**Exercise goal**
Nothing outside the range is wanted. Repeat exactly the lines below from the one with "Definition NewTracker (max_recent_confirmed" through the one with "Some _ => private_receivers_ t".
★ ★ ★ ★ ★
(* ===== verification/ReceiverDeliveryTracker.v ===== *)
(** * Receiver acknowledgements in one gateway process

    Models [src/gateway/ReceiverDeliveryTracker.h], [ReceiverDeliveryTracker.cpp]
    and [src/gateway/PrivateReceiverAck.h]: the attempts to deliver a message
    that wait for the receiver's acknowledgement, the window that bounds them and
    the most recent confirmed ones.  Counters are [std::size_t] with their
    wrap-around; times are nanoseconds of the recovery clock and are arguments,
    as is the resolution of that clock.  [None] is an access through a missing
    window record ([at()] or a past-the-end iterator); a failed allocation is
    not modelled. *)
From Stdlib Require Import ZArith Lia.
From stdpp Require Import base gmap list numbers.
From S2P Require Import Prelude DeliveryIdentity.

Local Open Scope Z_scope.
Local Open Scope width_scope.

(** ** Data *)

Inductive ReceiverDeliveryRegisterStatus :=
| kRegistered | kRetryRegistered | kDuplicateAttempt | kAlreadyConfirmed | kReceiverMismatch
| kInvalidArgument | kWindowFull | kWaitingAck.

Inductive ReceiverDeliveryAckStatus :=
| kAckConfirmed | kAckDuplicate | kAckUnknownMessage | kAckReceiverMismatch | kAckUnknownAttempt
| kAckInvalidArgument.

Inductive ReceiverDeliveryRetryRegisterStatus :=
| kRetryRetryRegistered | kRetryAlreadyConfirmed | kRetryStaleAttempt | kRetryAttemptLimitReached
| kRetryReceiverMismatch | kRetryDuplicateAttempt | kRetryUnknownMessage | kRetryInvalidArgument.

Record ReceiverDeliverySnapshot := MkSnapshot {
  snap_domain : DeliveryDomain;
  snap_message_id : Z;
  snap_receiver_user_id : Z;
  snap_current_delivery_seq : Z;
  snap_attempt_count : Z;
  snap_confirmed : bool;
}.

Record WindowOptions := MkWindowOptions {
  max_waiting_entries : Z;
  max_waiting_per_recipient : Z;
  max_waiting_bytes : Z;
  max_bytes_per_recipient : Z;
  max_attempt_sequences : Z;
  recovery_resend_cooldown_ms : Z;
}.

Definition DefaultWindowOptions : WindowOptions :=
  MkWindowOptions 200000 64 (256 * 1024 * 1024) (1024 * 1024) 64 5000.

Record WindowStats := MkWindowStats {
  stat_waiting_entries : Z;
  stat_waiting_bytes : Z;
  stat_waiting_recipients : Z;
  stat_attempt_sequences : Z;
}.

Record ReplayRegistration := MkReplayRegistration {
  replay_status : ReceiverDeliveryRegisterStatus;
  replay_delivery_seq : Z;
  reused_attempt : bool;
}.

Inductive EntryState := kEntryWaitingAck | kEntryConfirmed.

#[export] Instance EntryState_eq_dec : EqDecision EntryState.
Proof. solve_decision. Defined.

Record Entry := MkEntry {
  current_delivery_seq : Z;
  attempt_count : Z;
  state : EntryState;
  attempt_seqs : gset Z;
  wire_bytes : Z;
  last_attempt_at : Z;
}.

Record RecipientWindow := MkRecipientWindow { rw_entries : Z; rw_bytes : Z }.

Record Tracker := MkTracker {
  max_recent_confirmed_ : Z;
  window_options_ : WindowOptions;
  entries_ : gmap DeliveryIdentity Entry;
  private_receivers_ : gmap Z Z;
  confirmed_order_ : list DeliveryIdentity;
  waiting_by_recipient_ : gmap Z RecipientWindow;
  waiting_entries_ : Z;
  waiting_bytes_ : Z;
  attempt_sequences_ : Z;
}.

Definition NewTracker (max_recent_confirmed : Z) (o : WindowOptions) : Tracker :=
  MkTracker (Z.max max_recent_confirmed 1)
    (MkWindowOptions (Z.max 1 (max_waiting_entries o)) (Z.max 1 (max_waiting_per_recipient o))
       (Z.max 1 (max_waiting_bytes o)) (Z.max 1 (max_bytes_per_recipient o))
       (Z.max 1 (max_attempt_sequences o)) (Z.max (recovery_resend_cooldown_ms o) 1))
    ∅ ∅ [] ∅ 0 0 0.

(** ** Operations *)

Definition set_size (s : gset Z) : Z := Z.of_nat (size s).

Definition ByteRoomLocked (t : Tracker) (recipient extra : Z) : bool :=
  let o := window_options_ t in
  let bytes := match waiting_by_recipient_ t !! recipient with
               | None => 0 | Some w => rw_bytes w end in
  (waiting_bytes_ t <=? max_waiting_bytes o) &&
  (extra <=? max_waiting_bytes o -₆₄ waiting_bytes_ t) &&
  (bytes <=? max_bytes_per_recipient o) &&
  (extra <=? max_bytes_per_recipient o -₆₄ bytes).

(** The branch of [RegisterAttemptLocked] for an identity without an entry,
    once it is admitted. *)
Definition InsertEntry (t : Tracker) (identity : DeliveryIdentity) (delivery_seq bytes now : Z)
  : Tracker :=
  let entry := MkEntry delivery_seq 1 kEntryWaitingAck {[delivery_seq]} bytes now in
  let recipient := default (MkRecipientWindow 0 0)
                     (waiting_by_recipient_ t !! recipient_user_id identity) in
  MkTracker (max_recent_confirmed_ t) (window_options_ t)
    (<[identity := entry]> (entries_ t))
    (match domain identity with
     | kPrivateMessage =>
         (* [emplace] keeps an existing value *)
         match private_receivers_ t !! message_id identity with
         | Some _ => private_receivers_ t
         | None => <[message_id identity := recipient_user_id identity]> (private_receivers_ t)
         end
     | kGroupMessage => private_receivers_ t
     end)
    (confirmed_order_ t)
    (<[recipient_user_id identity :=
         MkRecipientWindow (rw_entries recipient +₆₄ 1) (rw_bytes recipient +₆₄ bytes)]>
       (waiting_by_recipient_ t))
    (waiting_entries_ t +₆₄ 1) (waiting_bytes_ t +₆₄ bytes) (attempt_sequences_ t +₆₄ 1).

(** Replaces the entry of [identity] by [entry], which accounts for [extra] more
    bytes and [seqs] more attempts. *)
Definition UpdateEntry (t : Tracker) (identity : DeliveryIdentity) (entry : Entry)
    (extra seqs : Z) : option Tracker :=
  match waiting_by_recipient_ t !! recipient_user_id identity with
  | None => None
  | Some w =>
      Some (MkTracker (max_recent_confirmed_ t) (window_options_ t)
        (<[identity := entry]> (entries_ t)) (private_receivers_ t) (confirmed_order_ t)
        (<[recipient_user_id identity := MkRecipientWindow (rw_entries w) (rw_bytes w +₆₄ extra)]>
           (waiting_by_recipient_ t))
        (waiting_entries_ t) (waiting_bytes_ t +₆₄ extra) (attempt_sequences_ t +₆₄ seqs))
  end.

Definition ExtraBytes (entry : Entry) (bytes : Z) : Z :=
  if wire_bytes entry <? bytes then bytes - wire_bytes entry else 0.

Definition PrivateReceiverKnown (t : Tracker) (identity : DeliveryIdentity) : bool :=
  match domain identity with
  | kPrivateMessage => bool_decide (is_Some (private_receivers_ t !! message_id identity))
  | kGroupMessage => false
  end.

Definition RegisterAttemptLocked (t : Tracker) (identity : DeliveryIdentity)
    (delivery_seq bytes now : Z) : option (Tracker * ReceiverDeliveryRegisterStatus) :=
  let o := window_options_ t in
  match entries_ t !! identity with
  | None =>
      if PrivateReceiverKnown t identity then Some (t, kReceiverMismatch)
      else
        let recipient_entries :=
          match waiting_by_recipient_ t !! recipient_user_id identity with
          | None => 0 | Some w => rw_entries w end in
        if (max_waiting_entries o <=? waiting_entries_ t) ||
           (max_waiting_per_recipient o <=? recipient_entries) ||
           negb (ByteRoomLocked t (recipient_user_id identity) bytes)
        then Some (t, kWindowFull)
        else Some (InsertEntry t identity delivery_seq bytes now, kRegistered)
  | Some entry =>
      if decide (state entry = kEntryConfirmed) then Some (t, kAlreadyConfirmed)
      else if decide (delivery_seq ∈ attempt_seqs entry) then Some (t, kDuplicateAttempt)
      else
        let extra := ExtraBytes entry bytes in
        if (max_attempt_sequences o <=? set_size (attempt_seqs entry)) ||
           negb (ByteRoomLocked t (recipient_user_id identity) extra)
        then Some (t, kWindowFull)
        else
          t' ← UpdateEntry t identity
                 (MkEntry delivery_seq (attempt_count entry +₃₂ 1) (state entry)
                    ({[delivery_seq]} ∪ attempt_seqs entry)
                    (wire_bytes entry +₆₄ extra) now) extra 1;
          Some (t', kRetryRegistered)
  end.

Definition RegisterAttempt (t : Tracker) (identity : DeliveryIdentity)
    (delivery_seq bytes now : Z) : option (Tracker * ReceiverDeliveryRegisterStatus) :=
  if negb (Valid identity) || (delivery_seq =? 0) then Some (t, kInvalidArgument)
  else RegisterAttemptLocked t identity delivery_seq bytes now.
★ ★ ★ ★ ★
**Exercise result**
Definition NewTracker (max_recent_confirmed : Z) (o : WindowOptions) : Tracker :=
  MkTracker (Z.max max_recent_confirmed 1)
    (MkWindowOptions (Z.max 1 (max_waiting_entries o)) (Z.max 1 (max_waiting_per_recipient o))
       (Z.max 1 (max_waiting_bytes o)) (Z.max 1 (max_bytes_per_recipient o))
       (Z.max 1 (max_attempt_sequences o)) (Z.max (recovery_resend_cooldown_ms o) 1))
    ∅ ∅ [] ∅ 0 0 0.

(** ** Operations *)

Definition set_size (s : gset Z) : Z := Z.of_nat (size s).

Definition ByteRoomLocked (t : Tracker) (recipient extra : Z) : bool :=
  let o := window_options_ t in
  let bytes := match waiting_by_recipient_ t !! recipient with
               | None => 0 | Some w => rw_bytes w end in
  (waiting_bytes_ t <=? max_waiting_bytes o) &&
  (extra <=? max_waiting_bytes o -₆₄ waiting_bytes_ t) &&
  (bytes <=? max_bytes_per_recipient o) &&
  (extra <=? max_bytes_per_recipient o -₆₄ bytes).

(** The branch of [RegisterAttemptLocked] for an identity without an entry,
    once it is admitted. *)
Definition InsertEntry (t : Tracker) (identity : DeliveryIdentity) (delivery_seq bytes now : Z)
  : Tracker :=
  let entry := MkEntry delivery_seq 1 kEntryWaitingAck {[delivery_seq]} bytes now in
  let recipient := default (MkRecipientWindow 0 0)
                     (waiting_by_recipient_ t !! recipient_user_id identity) in
  MkTracker (max_recent_confirmed_ t) (window_options_ t)
    (<[identity := entry]> (entries_ t))
    (match domain identity with
     | kPrivateMessage =>
         (* [emplace] keeps an existing value *)
         match private_receivers_ t !! message_id identity with
         | Some _ => private_receivers_ t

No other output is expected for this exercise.